• **ABOUT THIS TASK**
Each line of the data below that includes the string "Hnow" must be copied.
DATA FOR REVIEW below:
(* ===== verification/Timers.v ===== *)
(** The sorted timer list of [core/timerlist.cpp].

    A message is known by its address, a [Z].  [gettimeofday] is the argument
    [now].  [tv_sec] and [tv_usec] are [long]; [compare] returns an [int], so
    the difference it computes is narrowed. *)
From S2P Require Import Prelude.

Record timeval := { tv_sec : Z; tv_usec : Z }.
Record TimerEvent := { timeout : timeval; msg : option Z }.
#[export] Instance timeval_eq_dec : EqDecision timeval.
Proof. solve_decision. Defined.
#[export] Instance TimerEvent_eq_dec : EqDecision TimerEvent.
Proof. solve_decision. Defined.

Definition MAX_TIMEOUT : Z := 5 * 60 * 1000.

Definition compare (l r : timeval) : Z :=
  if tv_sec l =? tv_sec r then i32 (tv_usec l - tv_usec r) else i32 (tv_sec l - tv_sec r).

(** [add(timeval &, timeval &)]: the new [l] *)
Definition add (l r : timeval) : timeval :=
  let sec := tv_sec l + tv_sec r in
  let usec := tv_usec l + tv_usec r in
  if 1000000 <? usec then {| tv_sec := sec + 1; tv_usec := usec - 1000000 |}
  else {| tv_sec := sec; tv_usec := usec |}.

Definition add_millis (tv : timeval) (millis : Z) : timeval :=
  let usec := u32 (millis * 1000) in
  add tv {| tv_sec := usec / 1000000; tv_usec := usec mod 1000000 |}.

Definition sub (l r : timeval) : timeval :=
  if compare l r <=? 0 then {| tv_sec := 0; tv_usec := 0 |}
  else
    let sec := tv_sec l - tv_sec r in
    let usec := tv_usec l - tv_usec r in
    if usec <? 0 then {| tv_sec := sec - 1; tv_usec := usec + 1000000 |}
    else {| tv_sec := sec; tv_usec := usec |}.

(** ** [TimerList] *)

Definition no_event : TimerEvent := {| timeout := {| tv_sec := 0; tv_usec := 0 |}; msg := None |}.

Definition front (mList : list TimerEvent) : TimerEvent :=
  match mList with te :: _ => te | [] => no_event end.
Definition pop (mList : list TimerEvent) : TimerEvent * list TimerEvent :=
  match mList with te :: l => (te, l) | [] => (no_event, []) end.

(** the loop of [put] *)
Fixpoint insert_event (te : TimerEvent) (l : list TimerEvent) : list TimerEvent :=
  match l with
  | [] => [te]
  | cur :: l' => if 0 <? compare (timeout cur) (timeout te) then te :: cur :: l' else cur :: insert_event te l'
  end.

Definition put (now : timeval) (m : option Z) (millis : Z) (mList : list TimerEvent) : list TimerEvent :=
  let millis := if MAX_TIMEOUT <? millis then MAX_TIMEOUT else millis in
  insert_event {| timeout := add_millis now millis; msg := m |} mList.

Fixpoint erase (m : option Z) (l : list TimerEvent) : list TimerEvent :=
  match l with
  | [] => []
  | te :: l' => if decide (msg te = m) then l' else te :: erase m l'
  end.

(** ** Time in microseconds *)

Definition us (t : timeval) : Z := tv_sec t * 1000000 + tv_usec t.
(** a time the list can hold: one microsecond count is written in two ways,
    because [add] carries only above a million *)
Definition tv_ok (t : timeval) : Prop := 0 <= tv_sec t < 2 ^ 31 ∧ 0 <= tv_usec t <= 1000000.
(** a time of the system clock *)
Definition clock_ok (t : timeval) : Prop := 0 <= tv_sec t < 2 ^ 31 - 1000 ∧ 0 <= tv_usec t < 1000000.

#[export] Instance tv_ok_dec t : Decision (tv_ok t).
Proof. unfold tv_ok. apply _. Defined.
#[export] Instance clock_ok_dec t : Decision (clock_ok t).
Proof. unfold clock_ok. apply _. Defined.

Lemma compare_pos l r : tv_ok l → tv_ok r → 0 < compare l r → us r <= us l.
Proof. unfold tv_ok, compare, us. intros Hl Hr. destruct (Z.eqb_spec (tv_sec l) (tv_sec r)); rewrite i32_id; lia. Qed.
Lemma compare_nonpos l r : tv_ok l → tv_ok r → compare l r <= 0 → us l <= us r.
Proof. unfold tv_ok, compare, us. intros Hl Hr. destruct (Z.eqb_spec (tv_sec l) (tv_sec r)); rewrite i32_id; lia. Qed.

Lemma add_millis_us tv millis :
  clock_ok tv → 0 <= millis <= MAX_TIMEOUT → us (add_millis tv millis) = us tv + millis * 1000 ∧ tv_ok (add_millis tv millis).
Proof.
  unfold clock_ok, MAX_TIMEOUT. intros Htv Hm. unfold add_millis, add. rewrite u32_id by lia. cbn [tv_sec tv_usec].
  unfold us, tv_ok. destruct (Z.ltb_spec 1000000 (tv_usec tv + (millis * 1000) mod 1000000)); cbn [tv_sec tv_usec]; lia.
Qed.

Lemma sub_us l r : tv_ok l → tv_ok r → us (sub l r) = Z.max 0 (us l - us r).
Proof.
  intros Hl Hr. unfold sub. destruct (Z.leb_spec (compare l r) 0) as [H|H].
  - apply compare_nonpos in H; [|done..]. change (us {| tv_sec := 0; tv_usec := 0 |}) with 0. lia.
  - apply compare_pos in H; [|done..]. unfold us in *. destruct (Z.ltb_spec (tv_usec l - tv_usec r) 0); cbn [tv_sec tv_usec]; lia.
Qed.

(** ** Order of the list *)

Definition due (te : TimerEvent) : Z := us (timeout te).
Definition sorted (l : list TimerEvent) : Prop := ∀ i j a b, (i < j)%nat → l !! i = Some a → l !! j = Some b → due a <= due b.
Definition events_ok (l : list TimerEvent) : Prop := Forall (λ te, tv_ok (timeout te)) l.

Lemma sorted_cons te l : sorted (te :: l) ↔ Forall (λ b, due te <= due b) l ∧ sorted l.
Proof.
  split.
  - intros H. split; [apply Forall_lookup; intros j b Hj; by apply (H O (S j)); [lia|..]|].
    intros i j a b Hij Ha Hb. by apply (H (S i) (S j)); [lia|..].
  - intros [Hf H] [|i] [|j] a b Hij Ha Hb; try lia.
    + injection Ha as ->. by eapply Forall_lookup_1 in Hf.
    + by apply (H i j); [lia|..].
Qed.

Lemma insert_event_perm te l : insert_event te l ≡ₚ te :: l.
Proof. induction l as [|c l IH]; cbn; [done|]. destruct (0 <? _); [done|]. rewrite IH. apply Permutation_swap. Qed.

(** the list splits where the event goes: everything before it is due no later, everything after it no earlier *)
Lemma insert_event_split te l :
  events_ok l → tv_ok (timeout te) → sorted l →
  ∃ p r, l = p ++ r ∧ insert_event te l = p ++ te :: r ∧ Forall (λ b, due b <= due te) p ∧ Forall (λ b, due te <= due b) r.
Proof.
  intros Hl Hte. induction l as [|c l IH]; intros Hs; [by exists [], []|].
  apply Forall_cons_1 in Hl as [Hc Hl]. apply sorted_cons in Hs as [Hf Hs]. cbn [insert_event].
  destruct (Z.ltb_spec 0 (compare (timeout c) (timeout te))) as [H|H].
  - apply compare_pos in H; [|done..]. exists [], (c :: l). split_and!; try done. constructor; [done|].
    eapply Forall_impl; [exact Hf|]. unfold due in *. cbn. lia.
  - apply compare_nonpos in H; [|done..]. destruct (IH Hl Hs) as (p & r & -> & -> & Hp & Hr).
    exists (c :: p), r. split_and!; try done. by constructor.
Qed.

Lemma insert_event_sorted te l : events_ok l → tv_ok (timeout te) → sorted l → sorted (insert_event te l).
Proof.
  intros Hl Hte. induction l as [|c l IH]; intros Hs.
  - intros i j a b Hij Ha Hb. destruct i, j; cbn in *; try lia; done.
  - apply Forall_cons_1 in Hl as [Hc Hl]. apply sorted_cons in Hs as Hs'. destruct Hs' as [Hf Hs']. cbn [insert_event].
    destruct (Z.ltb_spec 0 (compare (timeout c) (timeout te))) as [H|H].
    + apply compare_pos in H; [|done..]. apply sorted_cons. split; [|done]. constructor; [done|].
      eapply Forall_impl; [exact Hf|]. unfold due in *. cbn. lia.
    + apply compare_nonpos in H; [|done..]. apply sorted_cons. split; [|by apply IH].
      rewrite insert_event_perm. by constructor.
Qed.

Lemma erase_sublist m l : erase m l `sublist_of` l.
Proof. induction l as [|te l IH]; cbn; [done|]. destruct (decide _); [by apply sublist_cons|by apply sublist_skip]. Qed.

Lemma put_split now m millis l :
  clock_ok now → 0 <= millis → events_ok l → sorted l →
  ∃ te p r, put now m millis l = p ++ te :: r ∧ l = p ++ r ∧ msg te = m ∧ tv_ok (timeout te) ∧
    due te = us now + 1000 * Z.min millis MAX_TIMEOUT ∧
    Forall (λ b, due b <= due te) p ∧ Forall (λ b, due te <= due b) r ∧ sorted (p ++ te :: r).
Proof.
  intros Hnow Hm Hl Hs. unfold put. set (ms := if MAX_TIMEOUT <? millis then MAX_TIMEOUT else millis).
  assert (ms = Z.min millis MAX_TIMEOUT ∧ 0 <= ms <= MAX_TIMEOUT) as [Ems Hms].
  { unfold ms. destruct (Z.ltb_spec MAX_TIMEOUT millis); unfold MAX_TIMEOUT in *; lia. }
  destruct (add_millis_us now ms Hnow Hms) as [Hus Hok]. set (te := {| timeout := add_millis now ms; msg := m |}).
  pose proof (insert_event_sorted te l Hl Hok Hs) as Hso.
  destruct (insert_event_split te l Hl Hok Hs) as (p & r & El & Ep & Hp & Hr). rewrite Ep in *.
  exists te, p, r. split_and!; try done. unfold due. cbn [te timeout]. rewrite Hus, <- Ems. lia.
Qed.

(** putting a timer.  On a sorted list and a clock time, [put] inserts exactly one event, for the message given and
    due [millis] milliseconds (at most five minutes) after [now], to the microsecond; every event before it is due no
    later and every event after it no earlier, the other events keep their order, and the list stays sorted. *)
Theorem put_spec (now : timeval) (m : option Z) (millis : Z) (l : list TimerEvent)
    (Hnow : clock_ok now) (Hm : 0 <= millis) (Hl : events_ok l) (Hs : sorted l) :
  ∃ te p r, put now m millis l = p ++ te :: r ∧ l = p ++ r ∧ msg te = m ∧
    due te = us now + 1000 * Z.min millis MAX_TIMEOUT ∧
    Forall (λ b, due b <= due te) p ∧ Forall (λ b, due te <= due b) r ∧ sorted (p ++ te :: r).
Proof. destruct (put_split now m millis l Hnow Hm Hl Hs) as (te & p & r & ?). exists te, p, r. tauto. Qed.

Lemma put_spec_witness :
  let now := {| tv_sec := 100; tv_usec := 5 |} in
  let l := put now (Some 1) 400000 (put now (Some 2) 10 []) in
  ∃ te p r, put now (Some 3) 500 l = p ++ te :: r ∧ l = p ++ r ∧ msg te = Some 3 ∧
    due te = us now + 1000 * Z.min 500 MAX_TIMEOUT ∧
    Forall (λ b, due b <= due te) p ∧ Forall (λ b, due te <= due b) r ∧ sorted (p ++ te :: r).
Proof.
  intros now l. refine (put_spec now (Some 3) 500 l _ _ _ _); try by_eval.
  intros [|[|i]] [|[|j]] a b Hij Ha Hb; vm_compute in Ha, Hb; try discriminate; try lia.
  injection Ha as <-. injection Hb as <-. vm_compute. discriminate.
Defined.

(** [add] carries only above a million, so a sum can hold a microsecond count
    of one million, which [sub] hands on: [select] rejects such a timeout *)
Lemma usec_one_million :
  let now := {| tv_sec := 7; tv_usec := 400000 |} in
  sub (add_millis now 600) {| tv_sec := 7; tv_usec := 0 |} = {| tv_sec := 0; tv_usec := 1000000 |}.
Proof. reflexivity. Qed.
End of DATA FOR REVIEW.
• **EXERCISE RESPONSE**
  intros Hnow Hm Hl Hs. unfold put. set (ms := if MAX_TIMEOUT <? millis then MAX_TIMEOUT else millis).
  destruct (add_millis_us now ms Hnow Hms) as [Hus Hok]. set (te := {| timeout := add_millis now ms; msg := m |}).
    (Hnow : clock_ok now) (Hm : 0 <= millis) (Hl : events_ok l) (Hs : sorted l) :
Proof. destruct (put_split now m millis l Hnow Hm Hl Hs) as (te & p & r & ?). exists te, p, r. tauto. Qed.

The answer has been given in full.